I know this is true because for over 10 years I have been asking audiences of leaders what were the things that their best boss did every day which made them such great bosses. Every single audience over that 10 years has given me almost an identical list of actions their best boss did which made them proactively give their best.
I don’t need to tell you what’s on that list because you can make your own list and use it to help you get the best from people in 2023. Just take 5 minutes to sit down and list those things that your best boss did on a day-to-day basis which made you give your best for them which other bosses just didn’t do. Here are a couple of starters – understood I made genuine mistakes and asked me for my ideas. Now over to you. You should be able to get to 10 – 12 actions.

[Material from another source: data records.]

(* ===== verification/ChainpackPack.v ===== *)
(** * ChainPack packer ([libshvcp/chainpack_pack.c], [libshvcp/common.c])

    [chainpack_pack] writes one item.  It is a packer body over the commands of
    [Stdio]; [item_bytes] is the abstract encoding it refines: on a stream with
    room exactly these bytes are appended and their number is returned, on the
    [NULL] stream the number alone, and on a full stream [-1]. *)

From S2P Require Import Prelude Stdio Chainpack CpItem.

(** ** Definitions *)

(** [common_pack]: [Some res] when the packer returns at once with [res]. *)
Definition common_pack (f : ofile) (i : cpitem) : option Z :=
  if match f with Some w => ferror w | None => false end then Some (-1)
  else match type i with CPITEM_INVALID => Some 0 | _ => None end.

Definition uint_data (v bytes : Z) : list Z :=
  (λ i, Z.land 0xff (Z.shiftr v (8 * (bytes - i - 1)))) <$> seqZ 1 (bytes - 1).

Definition chainpack_pack_uint (v : Z) : ofile → ofile * Z :=
  let bytes := chainpack_w_uint_bytes v in
  body (WRITE (chainpack_w_uint_value1 v bytes :: uint_data v bytes)).

(** [buf[1] |= 0x80] for negative numbers longer than four bytes. *)
Definition set_sign (l : list Z) : list Z :=
  match l with h :: b :: l' => h :: Z.lor b 0x80 :: l' | _ => l end.

Definition chainpack_pack_int (v : Z) : ofile → ofile * Z :=
  let bytes := chainpack_w_int_bytes v in
  let uv := magnitude v in
  let buf := chainpack_w_int_value1 v bytes :: uint_data uv bytes in
  body (WRITE (if (4 <? bytes) && (v <? 0) then set_sign buf else buf)).

(** The eight bytes of a [double] in memory (little endian). *)
Fixpoint le_bytes (n : nat) (v : Z) : list Z :=
  match n with O => [] | S n' => v mod 256 :: le_bytes n' (v / 256) end.

(** The integer a date and time is packed as. *)
Definition datetime_code (d : cpdatetime) : Z :=
  let msecs := i64 (msecs d - CHAINPACK_EPOCH_MSEC) in
  let offset := Z.land (Z.quot (offutc d) 15) 0x7f in
  let ms := negb (Z.rem msecs 1000 =? 0) in
  let msecs := if negb ms then Z.quot msecs 1000 else msecs in
  let msecs := if negb (offset =? 0) then Z.lor (i64 (msecs * 128)) offset else msecs in
  let msecs := i64 (msecs * 4) in
  let msecs := if negb (offset =? 0) then Z.lor msecs 1 else msecs in
  if negb ms then Z.lor msecs 2 else msecs.

(** The memory [item->rbuf] points to. *)
Definition rbuf (i : cpitem) : list Z := default [] (buf i).

Definition pack_blob (i : cpitem) : cmd :=
  let b := as_Blob (as_ i) in
  (if has (flags b) CPBI_F_FIRST then
     if has (flags b) CPBI_F_STREAM then PUTC CPS_BlobChain
     else PUTC CPS_Blob ;;; CALL (chainpack_pack_uint (u64 (len b + eoff b)))
   else skipc) ;;;
  (if negb (len b =? 0) then
     (if has (flags b) CPBI_F_STREAM then CALL (chainpack_pack_uint (len b)) else skipc) ;;;
     WRITE (take (Z.to_nat (len b)) (rbuf i))
   else skipc) ;;;
  (if has (flags b) CPBI_F_STREAM && has (flags b) CPBI_F_LAST then PUTC 0 else skipc).

Definition pack_string (i : cpitem) : cmd :=
  let b := as_Blob (as_ i) in
  (if has (flags b) CPBI_F_FIRST then
     if has (flags b) CPBI_F_STREAM then PUTC CPS_CString
     else PUTC CPS_String ;;; CALL (chainpack_pack_uint (u64 (i64 (len b) + eoff b)))
   else skipc) ;;;
  WRITE (take (Z.to_nat (len b)) (rbuf i)) ;;;
  (if has (flags b) CPBI_F_STREAM && has (flags b) CPBI_F_LAST then PUTC 0 else skipc).

(** The [switch] of [chainpack_pack]. *)
Definition pack_item (i : cpitem) : cmd :=
  match type i with
  | CPITEM_INVALID => skipc (* handled in [common_pack] *)
  | CPITEM_NULL => PUTC CPS_Null
  | CPITEM_BOOL => PUTC (if as_Bool (as_ i) then CPS_TRUE else CPS_FALSE)
  | CPITEM_INT =>
      let v := as_Int (as_ i) in
      if (0 <=? v) && (v <? 64) then PUTC (Z.rem v 64 + 64)
      else PUTC CPS_Int ;;; CALL (chainpack_pack_int v)
  | CPITEM_UINT =>
      let v := as_UInt (as_ i) in
      if v <? 64 then PUTC (Z.rem (as_Int (as_ i)) 64)
      else PUTC CPS_UInt ;;; CALL (chainpack_pack_uint v)
  | CPITEM_DOUBLE => PUTC CPS_Double ;;; WRITE (le_bytes 8 (as_Double (as_ i)))
  | CPITEM_DECIMAL =>
      PUTC CPS_Decimal ;;; CALL (chainpack_pack_int (mantissa (as_Decimal (as_ i)))) ;;;
      CALL (chainpack_pack_int (exponent (as_Decimal (as_ i))))
  | CPITEM_BLOB => pack_blob i
  | CPITEM_STRING => pack_string i
  | CPITEM_DATETIME =>
      PUTC CPS_DateTime ;;; CALL (chainpack_pack_int (datetime_code (as_Datetime (as_ i))))
  | CPITEM_LIST => PUTC CPS_List
  | CPITEM_MAP => PUTC CPS_Map
  | CPITEM_IMAP => PUTC CPS_IMap
  | CPITEM_META => PUTC CPS_MetaMap
  | CPITEM_CONTAINER_END => PUTC CPS_TERM
  end.

Definition chainpack_pack (f : ofile) (i : cpitem) : ofile * Z :=
  match common_pack f i with
  | Some res => (f, res)
  | None => body (pack_item i) f
  end.

(** ** Abstract encoding *)

Definition uint_bytes (v : Z) : list Z := uint_rep (Z.to_nat (chainpack_w_uint_bytes v)) v.

(** A signed number is laid out like the unsigned one that has the magnitude in
    the low bits and the sign in the most significant value bit. *)
Definition int_code (v : Z) : Z :=
  Z.abs v + (if v <? 0 then 2 ^ (uint_bits (chainpack_w_int_bytes v) - 1) else 0).

Definition int_bytes (v : Z) : list Z :=
  uint_rep (Z.to_nat (chainpack_w_int_bytes v)) (int_code v).

#[global] Arguments uint_bytes : simpl never.
#[global] Arguments int_bytes : simpl never.

Definition blob_bytes (b : cpbufinfo) (data : list Z) : list Z :=
  (if has (flags b) CPBI_F_FIRST then
     if has (flags b) CPBI_F_STREAM then [CPS_BlobChain]
     else CPS_Blob :: uint_bytes (u64 (len b + eoff b))
   else []) ++
  (if negb (len b =? 0) then
     (if has (flags b) CPBI_F_STREAM then uint_bytes (len b) else []) ++ data
   else []) ++
  (if has (flags b) CPBI_F_STREAM && has (flags b) CPBI_F_LAST then [0] else []).

Definition string_bytes (b : cpbufinfo) (data : list Z) : list Z :=
  (if has (flags b) CPBI_F_FIRST then
     if has (flags b) CPBI_F_STREAM then [CPS_CString]
     else CPS_String :: uint_bytes (u64 (len b + eoff b))
   else []) ++
  data ++
  (if has (flags b) CPBI_F_STREAM && has (flags b) CPBI_F_LAST then [0] else []).

Definition item_bytes (i : cpitem) : list Z :=
  match type i with
  | CPITEM_INVALID => []
  | CPITEM_NULL => [CPS_Null]
  | CPITEM_BOOL => [if as_Bool (as_ i) then CPS_TRUE else CPS_FALSE]
  | CPITEM_INT =>
      let v := as_Int (as_ i) in
      if (0 <=? v) && (v <? 64) then [v + 64] else CPS_Int :: int_bytes v
  | CPITEM_UINT =>
      let v := as_UInt (as_ i) in
      if v <? 64 then [v] else CPS_UInt :: uint_bytes v
  | CPITEM_DOUBLE => CPS_Double :: le_bytes 8 (as_Double (as_ i))
  | CPITEM_DECIMAL =>
      CPS_Decimal :: int_bytes (mantissa (as_Decimal (as_ i))) ++
      int_bytes (exponent (as_Decimal (as_ i)))
  | CPITEM_BLOB =>
      blob_bytes (as_Blob (as_ i)) (take (Z.to_nat (len (as_Blob (as_ i)))) (rbuf i))
  | CPITEM_STRING =>
      string_bytes (as_Blob (as_ i)) (take (Z.to_nat (len (as_Blob (as_ i)))) (rbuf i))
  | CPITEM_DATETIME => CPS_DateTime :: int_bytes (datetime_code (as_Datetime (as_ i)))
  | CPITEM_LIST => [CPS_List]
  | CPITEM_MAP => [CPS_Map]
  | CPITEM_IMAP => [CPS_IMap]
  | CPITEM_META => [CPS_MetaMap]
  | CPITEM_CONTAINER_END => [CPS_TERM]
  end.

(** Items the packer is meant for: the value is in range, the buffer holds
    [len] bytes and the most negative number is excluded (see
    [chainpack_pack_int_min]). *)
Definition packable_int (v : Z) : Prop := srange 64 v ∧ v ≠ - 2 ^ 63.

Definition packable (i : cpitem) : Prop :=
  as_wf (type i) (as_ i) ∧
  match type i, as_ i with
  | CPITEM_INT, AsInt v => packable_int v
  | CPITEM_DECIMAL, AsDecimal d => packable_int (mantissa d)
  | CPITEM_DATETIME, AsDatetime d => packable_int (datetime_code d)
  | (CPITEM_BLOB | CPITEM_STRING), AsBuf b => len b ≤ Z.of_nat (length (rbuf i))
  | _, _ => True
  end.

(** ** Lemmas *)

Lemma uint_data_be_from v n s :
  (λ i, Z.land 0xff (Z.shiftr v (8 * (s + Z.of_nat n - i - 1)))) <$> seqZ s (Z.of_nat n) =
  be_bytes n v.
Proof.
  revert s. induction n as [|n IH]; intros s; [done|].
  rewrite seqZ_cons, fmap_cons by lia. cbn [be_bytes]. f_equal.
  - rewrite Z.land_comm. change 0xff with (2 ^ 8 - 1). rewrite land_ones_mod by lia.
    rewrite Z.shiftr_div_pow2 by lia. change 256 with (2 ^ 8). rewrite <-Z.pow_mul_r by lia.
    do 3 f_equal. lia.
  - rewrite <-(IH (Z.succ s)). replace (Z.pred (Z.of_nat (S n))) with (Z.of_nat n) by lia.
    apply list_fmap_ext. intros _ i _. do 3 f_equal. lia.
Qed.

Lemma uint_data_be v k : 1 ≤ k → uint_data v k = be_bytes (Z.to_nat k - 1) v.
Proof.
  intros Hk. unfold uint_data. rewrite <-(uint_data_be_from v (Z.to_nat k - 1) 1).
  replace (Z.of_nat (Z.to_nat k - 1)) with (k - 1) by lia.
  apply list_fmap_ext. intros _ i _. do 3 f_equal. lia.
Qed.

Lemma emits_pack_uint v : urange 64 v → emits (CALL (chainpack_pack_uint v)) (uint_bytes v).
Proof.
  intros Hv. unfold chainpack_pack_uint, uint_bytes, uint_rep.
  destruct (chainpack_w_uint_bytes_least v Hv) as (Hk & _).
  rewrite uint_data_be, Z2Nat.id by lia. apply emits_CALL_body, emits_WRITE.
Qed.

Lemma pack_uint_length v :
  urange 64 v → chainpack_pack_uint v None = (None, chainpack_w_uint_bytes v).
Proof.
  intros Hv. destruct (chainpack_w_uint_bytes_least v Hv) as (Hk & _).
  unfold chainpack_pack_uint. rewrite (body_null _ _ (emits_WRITE _)). cbn [length].
  rewrite uint_data_be, length_be_bytes by lia. f_equal. lia.
Qed.

(** The sign bit of the head byte, checked for every value it can carry. *)
Lemma signed_head k h :
  1 ≤ k ≤ 4 → 0 ≤ h < 2 ^ (7 - k) →
  u8 (Z.lor (Z.shiftl 0xe8 (4 - k)) h) = u8 (Z.lor (Z.shiftl 0xe0 (4 - k)) (h + 2 ^ (7 - k))).
Proof.
  intros Hk Hh. apply Z.eqb_eq.
  apply (forall_below (2 ^ (7 - k)) (λ z, u8 (Z.lor (Z.shiftl 0xe8 (4 - k)) z) =?
    u8 (Z.lor (Z.shiftl 0xe0 (4 - k)) (z + 2 ^ (7 - k))))); [|done].
  assert (k = 1 ∨ k = 2 ∨ k = 3 ∨ k = 4) as [->|[->|[->| ->]]] by lia; vm_compute; done.
Qed.

Lemma byte_sign b : 0 ≤ b < 128 → Z.lor b 0x80 = (b + 128) mod 256.
Proof.
  intros Hb. apply Z.eqb_eq.
  by apply (forall_below 128 (λ b, Z.lor b 0x80 =? (b + 128) mod 256)).
Qed.

(** The bytes [chainpack_pack_int] writes are the unsigned layout of [int_code]. *)
Lemma int_buf_code v k n :
  k = Z.of_nat n → 1 ≤ k ≤ 9 → srange 64 v → Z.abs v < 2 ^ (uint_bits k - 1) →
  let buf := chainpack_w_int_value1 v k :: uint_data (Z.abs v) k in
  (if (4 <? k) && (v <? 0) then set_sign buf else buf) =
  uint_rep n (Z.abs v + (if v <? 0 then 2 ^ (uint_bits k - 1) else 0)).
Proof.
  intros Hkn Hk Hv Ha. cbv zeta. rewrite uint_data_be by lia.
  unfold uint_rep, chainpack_w_int_value1, chainpack_w_uint_value1. rewrite <-Hkn.
  rewrite magnitude_spec by done. unfold uint_bits in *.
  replace (Z.to_nat k) with n by lia.
  destruct (Z.ltb_spec v 0) as [Hneg|]; [|rewrite andb_false_r, Z.add_0_r; done].
  rewrite andb_true_r. destruct (Z.ltb_spec 4 k); destruct (Z.leb_spec k 4); try lia.
  - destruct n as [|[|m]]; [lia|lia|]. simpl Nat.sub.
    assert (8 * (k - 1) - 1 = 7 + 8 * Z.of_nat m) as Hb by lia.
    rewrite Hb in *. rewrite Z.pow_add_r, (Z.pow_mul_r 2 8) in * by lia.
    change (2 ^ 8) with 256 in *. change (2 ^ 7) with 128 in *.
    cbn [be_bytes set_sign]. rewrite be_bytes_add. do 2 f_equal.
    rewrite Z.div_add by lia.
    assert (0 ≤ Z.abs v / 256 ^ Z.of_nat m < 128).
    { split; [apply Z.div_pos; lia|apply Z.div_lt_upper_bound; lia]. }
    rewrite Z.mod_small by lia. by apply byte_sign.
  - assert (7 * k - 1 = (7 - k) + 8 * Z.of_nat (n - 1)) as Hb by lia.
    rewrite Hb in *. rewrite Z.pow_add_r, (Z.pow_mul_r 2 8) in * by lia.
    change (2 ^ 8) with 256 in *. rewrite be_bytes_add. f_equal.
    rewrite !Z.shiftr_div_pow2 by lia.
    replace (8 * (k - 1)) with (8 * Z.of_nat (n - 1)) by lia.
    rewrite (Z.pow_mul_r 2 8) by lia. change (2 ^ 8) with 256.
    rewrite Z.div_add by lia. apply signed_head; [lia|].
    split; [apply Z.div_pos; lia|apply Z.div_lt_upper_bound; lia].
Qed.

Lemma emits_pack_int v : packable_int v → emits (CALL (chainpack_pack_int v)) (int_bytes v).
Proof.
  intros [Hv Hmin]. unfold chainpack_pack_int, int_bytes, int_code.
  destruct (chainpack_w_int_bytes_least v Hv) as (Hk & H10 & Ha & _).
  rewrite magnitude_spec by done.
  rewrite (int_buf_code v _ (Z.to_nat (chainpack_w_int_bytes v))) by (done || lia).
  apply emits_CALL_body, emits_WRITE.
Qed.

#[export] Hint Resolve emits_pack_uint emits_pack_int : shv.

Lemma emits_byte v b : u8 v = b → emits (PUTC v) [b].
Proof. intros <-. apply emits_PUTC. Qed.

Lemma emits_cons v b c l : u8 v = b → emits c l → emits (PUTC v ;;; c) (b :: l).
Proof. intros Hv Hc. apply (emits_seq _ _ [b]); [by apply emits_byte|done]. Qed.

Lemma emits_pack_blob i b :
  as_ i = AsBuf b → bufinfo_wf b →
  emits (pack_blob i) (blob_bytes b (take (Z.to_nat (len b)) (rbuf i))).
Proof.
  intros Ha (Hl & He & Hf). unfold pack_blob, blob_bytes. rewrite Ha. simpl.
  repeat apply emits_seq.
  - apply emits_if; [|apply emits_skip]. apply emits_if; [by apply emits_byte|].
    apply emits_cons; [done|]. apply emits_pack_uint, uwrap_range. lia.
  - apply emits_if; [|apply emits_skip]. apply emits_seq; [|apply emits_WRITE].
    apply emits_if; [|apply emits_skip]. by apply emits_pack_uint.
  - apply emits_if; [by apply emits_byte|apply emits_skip].
Qed.

Lemma emits_pack_string i b :
  as_ i = AsBuf b → bufinfo_wf b →
  emits (pack_string i) (string_bytes b (take (Z.to_nat (len b)) (rbuf i))).
Proof.
  intros Ha Hb. unfold pack_string, string_bytes. rewrite Ha. simpl.
  rewrite uwrap_add_swrap. repeat apply emits_seq.
  - apply emits_if; [|apply emits_skip]. apply emits_if; [by apply emits_byte|].
    apply emits_cons; [done|]. apply emits_pack_uint, uwrap_range. lia.
  - apply emits_WRITE.
  - apply emits_if; [by apply emits_byte|apply emits_skip].
Qed.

When you do you will notice how many of them relate to the emotional relationship between you and that boss, not just task specifics. Again “we are all human”. Build your list and use it as a simple action plan for what to do more of, to maximise your impact and value. If you want to check if you have got most of the key actions here is some good real-world data from Corporate Executive Board. These simple actions which build trust can significantly increase the engagement and commitment people have which will then significantly increase effort and performance
3. Focus effort on success
One of the weaknesses I have repeatedly seen in organisations is the inability to ensure that operational activity is effectively aligned with the delivery of strategic objectives. Such alignment plays a critical role in delivering success but often there is a mix of an ineffective objective setting process or unclear key performance indicators, combined with a lack of leadership and communication around vision and purpose, which loses the inspiring big picture so employees are unaware of the organisation’s strategic plans.
This leads to the situation that we have all seen somewhere of some teams being busy doing nothing, or not much, in the sense of adding strategic value. So here it’s back to “vision, plan and focus”, also linked to the building of the “we, not me culture” and having an inspiring big picture to boost motivation.
Certainly, as a leader, it’s worth thinking about how you can ensure that your team’s activity is fully aligned with strategic objectives. Focus on effective communication, perhaps with team meetings, where you can more effectively motivate your people with the big picture. That can also be done via good objective setting – line of sight from individual objectives through to strategic. Research shows that showing employees how what they do contributes to the wider organisation and the big picture can potentially get you over 30% more effort. (P13)
These 3 simple practical steps for every day are the best way to enhance your leadership abilities and thus deliver effective leadership. These work in different situations and build on any role-related technical skills with additional leadership capacity.
In the end, is about simple steps you can take to be a better boss – and that’s about tuning into your people. Being a bad boss can damage people’s health.
As you think about 2023 remember there are two simple questions which everyone asks of their leader, first do they know what they’re doing, secondly, do I trust them? As with any other leader anywhere you need to get two “yes” answers. Finally, if you can’t remember any of this just work on the simple principle to treat others as you would wish to be treated. Good luck for 2023!